**Exercise details**
Only the lines of the data below from the one with "(Status d = DID_STATUS_REVOKED" through the one with "Lemma SetIdentity_persists ctx" are wanted. Repeat them exactly.

━━━ Supplied data ━━━

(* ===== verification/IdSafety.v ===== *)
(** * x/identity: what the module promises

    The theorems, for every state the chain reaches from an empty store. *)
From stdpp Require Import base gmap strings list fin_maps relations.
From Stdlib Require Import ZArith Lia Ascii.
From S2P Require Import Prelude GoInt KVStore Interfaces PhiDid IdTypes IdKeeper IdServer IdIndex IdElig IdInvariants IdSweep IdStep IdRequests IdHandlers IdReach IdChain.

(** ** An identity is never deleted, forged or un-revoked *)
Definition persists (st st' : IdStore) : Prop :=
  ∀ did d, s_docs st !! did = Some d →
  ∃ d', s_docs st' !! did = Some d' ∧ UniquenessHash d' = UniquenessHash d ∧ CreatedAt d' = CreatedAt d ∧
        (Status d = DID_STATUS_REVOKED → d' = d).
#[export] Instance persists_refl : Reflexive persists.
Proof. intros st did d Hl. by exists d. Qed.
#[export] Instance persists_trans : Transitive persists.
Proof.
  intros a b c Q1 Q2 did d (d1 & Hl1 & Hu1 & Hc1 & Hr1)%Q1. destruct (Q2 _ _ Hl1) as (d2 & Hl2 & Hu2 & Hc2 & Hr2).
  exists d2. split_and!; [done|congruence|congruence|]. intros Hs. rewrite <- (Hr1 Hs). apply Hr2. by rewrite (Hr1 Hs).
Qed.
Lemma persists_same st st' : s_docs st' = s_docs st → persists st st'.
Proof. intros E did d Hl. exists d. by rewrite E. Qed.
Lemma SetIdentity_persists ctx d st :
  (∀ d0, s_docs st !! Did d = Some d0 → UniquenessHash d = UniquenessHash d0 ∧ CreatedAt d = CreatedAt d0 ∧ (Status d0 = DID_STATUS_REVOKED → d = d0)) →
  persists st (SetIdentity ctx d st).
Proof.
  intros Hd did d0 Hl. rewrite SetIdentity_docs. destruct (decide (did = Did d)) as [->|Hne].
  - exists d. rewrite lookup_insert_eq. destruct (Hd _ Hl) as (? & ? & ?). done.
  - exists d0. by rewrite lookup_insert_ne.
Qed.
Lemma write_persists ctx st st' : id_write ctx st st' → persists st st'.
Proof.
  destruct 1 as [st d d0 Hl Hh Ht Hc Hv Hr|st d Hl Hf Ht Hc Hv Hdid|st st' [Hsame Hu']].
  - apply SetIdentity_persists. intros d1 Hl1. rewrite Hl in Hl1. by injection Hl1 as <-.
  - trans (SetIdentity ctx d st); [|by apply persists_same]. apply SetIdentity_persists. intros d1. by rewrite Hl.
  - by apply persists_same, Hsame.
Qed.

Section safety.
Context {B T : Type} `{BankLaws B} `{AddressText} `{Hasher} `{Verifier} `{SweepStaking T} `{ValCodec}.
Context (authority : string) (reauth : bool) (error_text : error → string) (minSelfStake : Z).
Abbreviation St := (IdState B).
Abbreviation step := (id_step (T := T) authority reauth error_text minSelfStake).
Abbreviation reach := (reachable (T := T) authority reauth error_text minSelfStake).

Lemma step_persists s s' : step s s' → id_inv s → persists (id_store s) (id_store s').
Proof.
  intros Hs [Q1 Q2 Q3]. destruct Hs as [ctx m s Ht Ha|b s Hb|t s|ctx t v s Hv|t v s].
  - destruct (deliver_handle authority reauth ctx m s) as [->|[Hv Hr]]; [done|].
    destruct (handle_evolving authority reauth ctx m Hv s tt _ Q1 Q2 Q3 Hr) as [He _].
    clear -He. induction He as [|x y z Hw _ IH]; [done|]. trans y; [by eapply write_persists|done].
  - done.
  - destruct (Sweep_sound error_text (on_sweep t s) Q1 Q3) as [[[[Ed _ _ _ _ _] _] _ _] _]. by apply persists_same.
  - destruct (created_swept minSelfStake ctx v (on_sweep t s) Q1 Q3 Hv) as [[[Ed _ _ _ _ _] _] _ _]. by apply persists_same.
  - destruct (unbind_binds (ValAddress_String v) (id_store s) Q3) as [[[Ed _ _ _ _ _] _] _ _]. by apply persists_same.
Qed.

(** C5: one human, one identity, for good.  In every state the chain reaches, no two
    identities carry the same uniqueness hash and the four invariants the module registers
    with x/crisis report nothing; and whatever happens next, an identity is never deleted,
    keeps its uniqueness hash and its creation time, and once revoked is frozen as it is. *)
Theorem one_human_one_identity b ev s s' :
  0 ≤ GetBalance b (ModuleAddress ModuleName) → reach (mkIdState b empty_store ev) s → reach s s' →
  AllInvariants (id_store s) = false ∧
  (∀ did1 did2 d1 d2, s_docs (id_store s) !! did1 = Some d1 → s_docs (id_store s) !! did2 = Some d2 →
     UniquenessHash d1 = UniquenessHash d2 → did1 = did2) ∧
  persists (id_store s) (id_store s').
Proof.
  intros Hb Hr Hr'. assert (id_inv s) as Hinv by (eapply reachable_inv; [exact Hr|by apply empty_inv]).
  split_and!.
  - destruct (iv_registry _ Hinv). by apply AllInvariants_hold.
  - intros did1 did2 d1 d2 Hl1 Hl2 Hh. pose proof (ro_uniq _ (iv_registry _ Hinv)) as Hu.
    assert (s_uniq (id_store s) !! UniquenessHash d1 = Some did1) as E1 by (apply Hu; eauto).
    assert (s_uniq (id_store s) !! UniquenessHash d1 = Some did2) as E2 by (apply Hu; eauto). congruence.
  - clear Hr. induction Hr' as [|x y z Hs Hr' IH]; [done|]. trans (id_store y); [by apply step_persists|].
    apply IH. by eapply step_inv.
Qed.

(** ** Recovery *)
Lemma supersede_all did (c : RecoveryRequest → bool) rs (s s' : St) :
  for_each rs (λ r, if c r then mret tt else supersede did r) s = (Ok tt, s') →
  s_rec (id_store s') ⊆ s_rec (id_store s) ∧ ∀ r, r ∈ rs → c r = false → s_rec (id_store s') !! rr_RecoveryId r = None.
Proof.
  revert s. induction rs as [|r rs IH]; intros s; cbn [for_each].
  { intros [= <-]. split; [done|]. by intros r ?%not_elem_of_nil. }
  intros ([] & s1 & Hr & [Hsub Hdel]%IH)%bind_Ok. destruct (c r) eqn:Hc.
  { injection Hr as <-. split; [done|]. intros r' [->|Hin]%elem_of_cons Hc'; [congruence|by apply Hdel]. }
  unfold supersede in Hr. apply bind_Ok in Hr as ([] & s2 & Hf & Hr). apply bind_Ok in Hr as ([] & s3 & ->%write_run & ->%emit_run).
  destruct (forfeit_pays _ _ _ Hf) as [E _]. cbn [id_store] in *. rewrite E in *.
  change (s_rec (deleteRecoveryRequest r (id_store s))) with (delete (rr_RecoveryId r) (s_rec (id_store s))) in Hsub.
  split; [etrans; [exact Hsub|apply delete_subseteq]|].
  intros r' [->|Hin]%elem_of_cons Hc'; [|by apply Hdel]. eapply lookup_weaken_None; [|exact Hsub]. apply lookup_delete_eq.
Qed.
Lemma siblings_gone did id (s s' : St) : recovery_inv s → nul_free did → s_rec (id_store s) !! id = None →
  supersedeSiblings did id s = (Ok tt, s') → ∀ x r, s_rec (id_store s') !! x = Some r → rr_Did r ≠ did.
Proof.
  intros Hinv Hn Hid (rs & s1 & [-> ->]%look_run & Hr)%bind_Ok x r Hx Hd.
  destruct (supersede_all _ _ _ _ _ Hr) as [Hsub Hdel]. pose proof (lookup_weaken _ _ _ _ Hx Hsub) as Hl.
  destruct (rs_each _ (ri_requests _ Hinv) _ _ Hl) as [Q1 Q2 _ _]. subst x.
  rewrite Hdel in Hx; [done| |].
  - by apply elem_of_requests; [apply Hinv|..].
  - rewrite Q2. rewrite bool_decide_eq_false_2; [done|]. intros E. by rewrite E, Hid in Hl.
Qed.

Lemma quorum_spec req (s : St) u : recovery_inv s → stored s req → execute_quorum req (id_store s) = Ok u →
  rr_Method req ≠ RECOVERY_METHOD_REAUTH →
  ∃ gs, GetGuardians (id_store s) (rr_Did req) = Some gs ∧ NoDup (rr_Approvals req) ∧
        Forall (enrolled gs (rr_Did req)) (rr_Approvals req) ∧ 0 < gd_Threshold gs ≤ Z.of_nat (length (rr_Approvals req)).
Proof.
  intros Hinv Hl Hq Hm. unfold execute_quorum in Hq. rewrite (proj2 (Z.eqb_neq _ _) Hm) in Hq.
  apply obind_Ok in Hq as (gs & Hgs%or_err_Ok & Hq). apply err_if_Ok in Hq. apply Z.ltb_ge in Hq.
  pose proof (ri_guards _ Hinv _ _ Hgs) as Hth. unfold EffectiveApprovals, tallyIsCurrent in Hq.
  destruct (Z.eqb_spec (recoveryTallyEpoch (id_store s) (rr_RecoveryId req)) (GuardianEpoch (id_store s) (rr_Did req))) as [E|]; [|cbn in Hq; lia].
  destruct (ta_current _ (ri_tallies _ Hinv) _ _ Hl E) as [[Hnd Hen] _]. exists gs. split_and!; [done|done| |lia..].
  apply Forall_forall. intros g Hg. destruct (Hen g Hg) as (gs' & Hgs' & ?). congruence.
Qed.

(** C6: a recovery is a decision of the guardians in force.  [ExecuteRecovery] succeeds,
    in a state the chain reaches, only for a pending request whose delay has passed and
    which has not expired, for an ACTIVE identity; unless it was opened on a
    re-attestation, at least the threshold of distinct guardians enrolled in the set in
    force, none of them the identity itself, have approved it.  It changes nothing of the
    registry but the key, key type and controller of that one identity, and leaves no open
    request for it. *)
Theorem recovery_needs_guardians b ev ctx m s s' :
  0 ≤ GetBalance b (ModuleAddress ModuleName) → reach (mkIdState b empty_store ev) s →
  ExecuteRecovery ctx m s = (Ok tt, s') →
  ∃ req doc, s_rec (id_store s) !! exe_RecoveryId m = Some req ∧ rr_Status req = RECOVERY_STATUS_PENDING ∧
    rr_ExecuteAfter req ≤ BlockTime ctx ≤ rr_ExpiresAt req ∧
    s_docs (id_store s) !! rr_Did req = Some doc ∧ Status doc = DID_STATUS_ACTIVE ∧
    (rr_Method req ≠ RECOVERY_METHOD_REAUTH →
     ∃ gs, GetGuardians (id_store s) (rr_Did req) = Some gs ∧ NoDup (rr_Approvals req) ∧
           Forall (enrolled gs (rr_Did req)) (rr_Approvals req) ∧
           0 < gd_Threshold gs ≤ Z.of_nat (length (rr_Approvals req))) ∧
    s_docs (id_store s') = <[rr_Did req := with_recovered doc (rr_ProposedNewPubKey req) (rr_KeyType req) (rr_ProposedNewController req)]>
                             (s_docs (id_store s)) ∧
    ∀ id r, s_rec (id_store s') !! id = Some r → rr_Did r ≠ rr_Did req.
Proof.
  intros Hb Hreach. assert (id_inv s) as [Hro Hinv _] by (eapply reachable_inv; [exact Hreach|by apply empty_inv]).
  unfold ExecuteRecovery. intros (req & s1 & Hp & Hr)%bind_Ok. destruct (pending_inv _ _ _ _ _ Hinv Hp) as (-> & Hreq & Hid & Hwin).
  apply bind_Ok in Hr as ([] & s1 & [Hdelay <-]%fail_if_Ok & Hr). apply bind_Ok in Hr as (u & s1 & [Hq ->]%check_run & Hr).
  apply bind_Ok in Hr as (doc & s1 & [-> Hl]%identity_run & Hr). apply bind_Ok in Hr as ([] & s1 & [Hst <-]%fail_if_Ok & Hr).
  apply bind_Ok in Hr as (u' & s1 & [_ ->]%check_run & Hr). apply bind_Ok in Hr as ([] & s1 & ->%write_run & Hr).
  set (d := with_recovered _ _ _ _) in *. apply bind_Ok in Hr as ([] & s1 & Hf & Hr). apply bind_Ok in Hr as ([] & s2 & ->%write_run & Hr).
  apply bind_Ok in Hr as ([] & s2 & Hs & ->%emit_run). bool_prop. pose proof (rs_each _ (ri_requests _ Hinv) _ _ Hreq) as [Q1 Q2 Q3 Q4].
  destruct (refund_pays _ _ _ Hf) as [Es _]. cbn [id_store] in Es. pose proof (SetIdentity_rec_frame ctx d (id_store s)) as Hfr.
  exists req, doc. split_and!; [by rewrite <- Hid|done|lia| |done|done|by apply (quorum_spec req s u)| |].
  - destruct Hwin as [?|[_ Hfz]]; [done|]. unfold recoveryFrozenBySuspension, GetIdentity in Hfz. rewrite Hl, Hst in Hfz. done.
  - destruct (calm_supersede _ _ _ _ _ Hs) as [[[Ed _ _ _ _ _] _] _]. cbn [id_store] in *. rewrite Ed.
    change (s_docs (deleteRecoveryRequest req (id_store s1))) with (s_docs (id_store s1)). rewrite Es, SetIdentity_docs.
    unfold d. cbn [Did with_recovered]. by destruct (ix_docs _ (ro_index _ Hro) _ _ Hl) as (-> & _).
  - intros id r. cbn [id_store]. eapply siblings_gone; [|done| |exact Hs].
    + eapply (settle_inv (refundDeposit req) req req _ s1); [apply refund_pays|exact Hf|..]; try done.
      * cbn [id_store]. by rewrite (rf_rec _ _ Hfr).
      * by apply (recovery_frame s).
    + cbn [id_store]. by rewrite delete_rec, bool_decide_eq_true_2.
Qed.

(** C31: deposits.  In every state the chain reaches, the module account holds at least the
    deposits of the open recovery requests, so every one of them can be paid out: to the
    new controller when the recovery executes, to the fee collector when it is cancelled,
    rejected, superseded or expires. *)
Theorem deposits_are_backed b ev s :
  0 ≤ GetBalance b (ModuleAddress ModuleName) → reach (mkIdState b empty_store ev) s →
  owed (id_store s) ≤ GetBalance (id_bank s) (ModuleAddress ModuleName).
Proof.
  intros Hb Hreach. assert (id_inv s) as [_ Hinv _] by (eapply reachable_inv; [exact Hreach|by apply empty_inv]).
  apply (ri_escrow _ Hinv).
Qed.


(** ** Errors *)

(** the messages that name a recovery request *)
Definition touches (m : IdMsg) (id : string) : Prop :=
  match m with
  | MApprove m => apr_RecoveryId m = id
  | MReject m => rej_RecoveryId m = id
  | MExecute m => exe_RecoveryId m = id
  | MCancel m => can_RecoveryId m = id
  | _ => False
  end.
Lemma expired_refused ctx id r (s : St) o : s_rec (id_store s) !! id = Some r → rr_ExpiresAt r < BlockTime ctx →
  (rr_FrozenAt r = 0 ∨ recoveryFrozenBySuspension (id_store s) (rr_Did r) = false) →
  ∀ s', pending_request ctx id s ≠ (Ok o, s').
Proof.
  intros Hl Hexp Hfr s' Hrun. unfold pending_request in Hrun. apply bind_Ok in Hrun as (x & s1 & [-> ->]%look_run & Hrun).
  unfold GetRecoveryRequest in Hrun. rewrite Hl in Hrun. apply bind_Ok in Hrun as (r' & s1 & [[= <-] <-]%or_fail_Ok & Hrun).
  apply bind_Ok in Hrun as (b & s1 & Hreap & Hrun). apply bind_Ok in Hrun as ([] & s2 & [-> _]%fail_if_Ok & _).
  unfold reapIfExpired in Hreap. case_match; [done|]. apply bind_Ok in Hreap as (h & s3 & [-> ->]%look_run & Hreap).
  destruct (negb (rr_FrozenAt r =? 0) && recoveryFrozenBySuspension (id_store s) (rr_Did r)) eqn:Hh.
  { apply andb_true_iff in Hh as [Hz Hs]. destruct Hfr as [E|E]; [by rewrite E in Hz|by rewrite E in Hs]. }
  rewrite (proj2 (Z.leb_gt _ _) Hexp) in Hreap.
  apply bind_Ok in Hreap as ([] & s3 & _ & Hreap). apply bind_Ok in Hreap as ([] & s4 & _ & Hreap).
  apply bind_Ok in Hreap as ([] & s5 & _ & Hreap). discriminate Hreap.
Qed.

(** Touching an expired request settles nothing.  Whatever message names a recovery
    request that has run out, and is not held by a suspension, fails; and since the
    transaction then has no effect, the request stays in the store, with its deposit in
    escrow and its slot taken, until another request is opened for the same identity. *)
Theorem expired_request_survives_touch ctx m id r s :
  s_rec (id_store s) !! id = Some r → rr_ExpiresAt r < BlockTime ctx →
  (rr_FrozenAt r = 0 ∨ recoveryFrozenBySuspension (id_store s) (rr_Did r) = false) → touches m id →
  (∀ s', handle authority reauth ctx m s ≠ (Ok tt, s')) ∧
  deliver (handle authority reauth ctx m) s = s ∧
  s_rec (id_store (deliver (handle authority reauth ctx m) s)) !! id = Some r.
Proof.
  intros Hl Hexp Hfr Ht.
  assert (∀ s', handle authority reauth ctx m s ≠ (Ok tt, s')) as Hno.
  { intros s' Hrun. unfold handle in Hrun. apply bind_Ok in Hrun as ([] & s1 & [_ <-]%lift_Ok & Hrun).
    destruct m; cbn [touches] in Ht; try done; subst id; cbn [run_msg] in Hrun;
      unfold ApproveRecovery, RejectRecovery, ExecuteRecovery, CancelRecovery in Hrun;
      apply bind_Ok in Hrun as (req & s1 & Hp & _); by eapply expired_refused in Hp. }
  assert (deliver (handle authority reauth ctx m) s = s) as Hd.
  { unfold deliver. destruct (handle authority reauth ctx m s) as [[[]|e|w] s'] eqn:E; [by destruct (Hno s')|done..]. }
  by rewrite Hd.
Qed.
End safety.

━━━

**Output below**
        (Status d = DID_STATUS_REVOKED → d' = d).
#[export] Instance persists_refl : Reflexive persists.
Proof. intros st did d Hl. by exists d. Qed.
#[export] Instance persists_trans : Transitive persists.
Proof.
  intros a b c Q1 Q2 did d (d1 & Hl1 & Hu1 & Hc1 & Hr1)%Q1. destruct (Q2 _ _ Hl1) as (d2 & Hl2 & Hu2 & Hc2 & Hr2).
  exists d2. split_and!; [done|congruence|congruence|]. intros Hs. rewrite <- (Hr1 Hs). apply Hr2. by rewrite (Hr1 Hs).
Qed.
Lemma persists_same st st' : s_docs st' = s_docs st → persists st st'.
Proof. intros E did d Hl. exists d. by rewrite E. Qed.
Lemma SetIdentity_persists ctx d st :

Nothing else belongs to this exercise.